Литмир - Электронная Библиотека
Содержание  
A
A

— А этот… как его? Ну, курылевский сын… Афанасий. Его тоже надо было бы привлечь: он тайник помог тебе обнаружить. Верно ведь?

— Верно, да не совсем, — возразил Карасев. — Звали его на собрание, а он даже не почесался прийти. Значит, пшеничку-то курылевскую не ради нас выкладывал, а чтобы с папашей рассчитаться, с Курылевым.

— Ты погоди, Василий, — мягко остановил его Гончаров. — Не так тут просто. Афанасий-то, конечно, Курылевым обиженный. Поманил его Курылев богатством своим — будешь, дескать, наследником, — да и выставил на улицу ни с чем. Но ведь сколько годов батрачил Афоня на своего злыдня, должно же у него батрацкое рассуждение сложиться!

— Батрацкое-то в нем давно выветрилось, — спокойно усмехнулся Карасев. — Говорили мне, он в божественность ударился. Правду ищет.

— А может, у нас правду найдет? — с явным интересом спросил Ремнев. — Мужик совсем еще не старый, силищи у него, как у медведя. А божественность — она больше для стариков годится да для девок-вековух.

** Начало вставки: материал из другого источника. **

(** * dbs/helper_functions.py: retry with exponential backoff, ticker scraping

    A shallow embedding of [retry_with_backoff], [get_ndaq_tickers] and
    [get_ndaq_tickers_fallback], and the properties of them that the
    specification states.

    Modelling conventions.
    - Python numbers ([base_delay], [max_delay], the computed [delay], the
      values of [random.random()]) are exact rationals [Q]; [max_retries] and
      [attempt] are integers [Z]. Rationals do not overflow: the
      [OverflowError] that Python raises when an integer beyond the floats
      is converted is outside the model, and statements about how far a run
      gets are made for policies [within_python_range], where it cannot
      occur.
    - The ambient effects of the function ([func()], [random.random()],
      [logger.warning], [logger.error], [print], [time.sleep]) append to an
      explicit trace of events carried in a [World].
    - A Python call either returns a value or raises: [pyresult]. *)

From Equations Require Import Equations.
From Stdlib Require Import ZArith QArith Qminmax Qabs List String Ascii Bool.
From Stdlib Require Import Lia Lqa DecimalString OrdersEx Sorted.
Import ListNotations.

Local Open Scope string_scope.
Local Open Scope list_scope.

(** ** Python values, exceptions and results *)

Inductive value : Type :=
| VNone
| VInt (n : Z)
| VBool (b : bool)
| VStr (s : string).

(** An exception object: the names of its class and of the bases of that
    class (its method resolution order), and the text [str(e)]. *)
Record exn : Type := mkExn { exn_mro : list string; exn_str : string }.

(** [isinstance(e, classes)] for a tuple [classes] of exception classes:
    this is the test an [except classes as e] clause performs. *)
Definition isinstance (e : exn) (classes : list string) : bool :=
  existsb (fun c => existsb (String.eqb c) (exn_mro e)) classes.

Inductive pyresult (A : Type) : Type :=
| Return (v : A)
| Raise (e : exn).
Arguments Return {A} v.
Arguments Raise {A} e.

(** What [time.sleep] raises on a negative argument. *)
Definition ValueError_sleep : exn :=
  mkExn ["ValueError"; "Exception"; "BaseException"; "object"]
        "sleep length must be non-negative".

(** ** Text formatting used by the f-strings *)

Definition newline : string := String (ascii_of_nat 10) EmptyString.

(** [str(n)] for an integer. *)
Definition str_int (n : Z) : string := NilZero.string_of_int (Z.to_int n).

(** Round a non-negative rational to the nearest integer, ties to even. *)
Definition round_half_even (q : Q) : Z :=
  let a := Qnum q in
  let b := Zpos (Qden q) in
  let fl := (a / b)%Z in
  let r := (a mod b)%Z in
  match (2 * r ?= b)%Z with
  | Lt => fl
  | Gt => (fl + 1)%Z
  | Eq => if Z.even fl then fl else (fl + 1)%Z
  end.

Definition two_digits (n : Z) : string :=
  if (n <? 10)%Z then "0" ++ str_int n else str_int n.

(** [f"{q:.2f}"]. *)
Definition format_2f (q : Q) : string :=
  let m := round_half_even (Qabs q * 100) in
  (if Qle_bool 0 q then "" else "-")
    ++ str_int (m / 100) ++ "." ++ two_digits (m mod 100).

(** ** The world: what a run of the code does to its environment *)

Inductive level : Type := WARNING | ERROR.

Record Logger : Type := mkLogger { logger_name : string }.

Inductive event : Type :=
| Call (i : nat)                         (* the i-th invocation of func() *)
| Random (r : Q)                         (* random.random() returned r *)
| Log (lg : Logger) (lvl : level) (msg : string)
                                         (* lg.warning(msg) / lg.error(msg) *)
| Print (msg : string)                   (* print(msg) *)
| Sleep (d : Q).                         (* time.sleep(d) returned *)

Record World : Type := mkWorld {
  calls : nat;          (* invocations of func() so far *)
  draws : nat;          (* values taken from the random source so far *)
  trace : list event    (* everything done so far, oldest first *)
}.

Definition init_world : World := mkWorld 0 0 [].

Definition emit (ev : event) (w : World) : World :=
  mkWorld (calls w) (draws w) (trace w ++ [ev]).

(** A callable: its [__name__], and what its i-th invocation in a run does
    (the operation may have state of its own, so successive calls differ). *)
Record callable : Type := mkCallable {
  name : string;
  call : nat -> pyresult value
}.

(** [func()] *)
Definition invoke (func : callable) (w : World) : pyresult value * World :=
  (call func (calls w),
   mkWorld (S (calls w)) (draws w) (trace w ++ [Call (calls w)])).

(** [random.random()], drawing from the source [rng] *)
Definition random_random (rng : nat -> Q) (w : World) : Q * World :=
  (rng (draws w),
   mkWorld (calls w) (S (draws w)) (trace w ++ [Random (rng (draws w))])).

(** [time.sleep(d)]: raises [ValueError] when [d] is negative. *)
Definition time_sleep (d : Q) (w : World) : pyresult unit * World :=
  if Qle_bool 0 d then (Return tt, emit (Sleep d) w)
  else (Raise ValueError_sleep, w).

(** [if logger: logger.warning(msg) else: print(msg)] and the same with
    [logger.error]. *)
Definition log_or_print (logger : option Logger) (lvl : level) (msg : string)
    (w : World) : World :=
  match logger with
  | Some lg => emit (Log lg lvl msg) w
  | None => emit (Print msg) w
  end.

(** Projections of a trace. *)
Definition sleeps (tr : list event) : list Q :=
  flat_map (fun ev => match ev with Sleep d => [d] | _ => [] end) tr.

Definition log_records (tr : list event) : list (level * string) :=
  flat_map (fun ev => match ev with Log _ lvl m => [(lvl, m)] | _ => [] end) tr.

Definition printed (tr : list event) : list string :=
  flat_map (fun ev => match ev with Print m => [m] | _ => [] end) tr.

Definition randoms (tr : list event) : list Q :=
  flat_map (fun ev => match ev with Random r => [r] | _ => [] end) tr.

Definition invocations (tr : list event) : list nat :=
  flat_map (fun ev => match ev with Call i => [i] | _ => [] end) tr.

— В том-то и дело! — живо подхватил Гончаров. — Это Лушка его обротала… — Он посмотрел на дремавшую землеустроительницу и понизил голос: — Лушка-то сколько лет в светелке просидела, божественные книжки мусолила… Но, конечно, и о грешных делах тоже не забывала.

Карасев весело расхохотался, а Павел Васильевич и Авдотья выразительно переглянулись: они хорошо знали, что Лушка, или, как ее теперь звали в Утевке, Князева жена, и шинкарила, и травками лечила, а в решительных случаях оказывала тайную помощь неосторожным девицам или легкомысленным молодухам. Ремнев, семья которого по-прежнему жила в Утевке, также знал об этом. Но его, как видно, занимала не Лушка, а Афанасий.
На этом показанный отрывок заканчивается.